I am beginner with NLP as well with this subreddit so sorry if I am formatting my post in a inproper way. For my work purposes I decided to investigate how could I apply NLP in order to classify the medical paper abstracts into particular groups of dentistry. I identified 8 different classes (‘labels’) that I would use. As a benchmark, I decided to try out zero-shot inference model at HuggingFace, namely, ‘facebook/bart-large-mnl’. The results were decent yet not very impressive so I decided to investigate if I could at least slightly improve the results (even on the training data itself) by fine-tuning to ~60 abstracts with a particular class provided.

I am to some extent aware of the problems working with such large models, e.g. I could only train on batch_size = 1-4 without exceeding memory limitations. I also havent played around with hyperparameters much because I have a feeling they are not the reasons for my problems.

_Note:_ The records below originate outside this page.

(** * Trading-signal bot and chart-capture service: model and properties

    A shallow embedding of the four Python modules of the repository

    - [src/app/services/trading_bot.py]  (module [trading_bot])
    - [src/services/chart_service.py]    (module [chart_service])
    - [src/app/main.py]                  (module [app_main])
    - [src/main.py]                      (module [chart_main])

    Every function of the source is an orchestration of calls into SDKs
    (redis-py, openai, supabase, python-telegram-bot, selenium).  The
    model therefore runs the Python code in a state-and-exception monad
    over a [World] that holds the cache contents, a clock and the
    chronological trace of every SDK call together with its outcome.
    What an SDK call answers is decided by an [Env], an arbitrary
    function of the history, so that a statement quantified over [Env]
    covers every pattern of successes and failures.

    Left out: the calls to the logger, which do not raise and which no
    property reads, and the exceptions outside [Exception]
    (cancellation, keyboard interrupt), which no handler of the source
    catches. *)

From Stdlib Require Import ZArith List String Ascii Bool Lia SpecFloat.
From Stdlib Require Import DecimalString.
From stdpp Require Import base gmap strings list.

Local Open Scope string_scope.
Local Open Scope list_scope.
Local Open Scope Z_scope.

(** ** Python values *)

(** A [str] is represented by its UTF-8 encoding, so [VStr] and [VBytes]
    both carry a byte string.  A [float] is an IEEE 754 double given by
    sign, mantissa and exponent.  [VObj] is an object read through
    attributes ([response.choices]), [VDict] a dict read through
    subscripts ([signal["symbol"]]). *)
#[warnings="-register-all"] Inductive PyVal : Type :=
| VNone
| VBool (b : bool)
| VInt (z : Z)
| VFloat (f : spec_float)
| VStr (s : string)
| VBytes (b : string)
| VList (xs : list PyVal)
| VDict (items : list (string * PyVal))
| VObj (attrs : list (string * PyVal)).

So I trained for 1-4 epochs on those 60 abstracts with particular label, following some suggestions online I think I managed to preprocess this dataset into a proper NLI problem, i.e. 3 labels (in fact, 2: entailment and contradiction) and then increase my dataset size by artificially including contradiction examples, taking same abstract, providing a wrong hypothesis (i.e. a wrong class) and then providing a label with value 0: contradiction.

Unfortunately, independent of number of epochs, if I try to predict the field of dentistry with the fine tuned model via zero shot classification pipeline, the output probabilities are all ~0.125 which is almost random guessing. I was cautious that this might happen because abstracts are very long and vary in size, so I instead tried out running the same training on medical paper titles instead yet I encountered the same thing - output probabilities converging to random guessing.

Does anyone have an idea what could be the reason for this? As I said, I am a beginner so it certainly could be some simple error breaking everything up, but I tried to implement my code to the best of my understanding using whatever limited resources I could find on the huggingface forums and stackoverflow.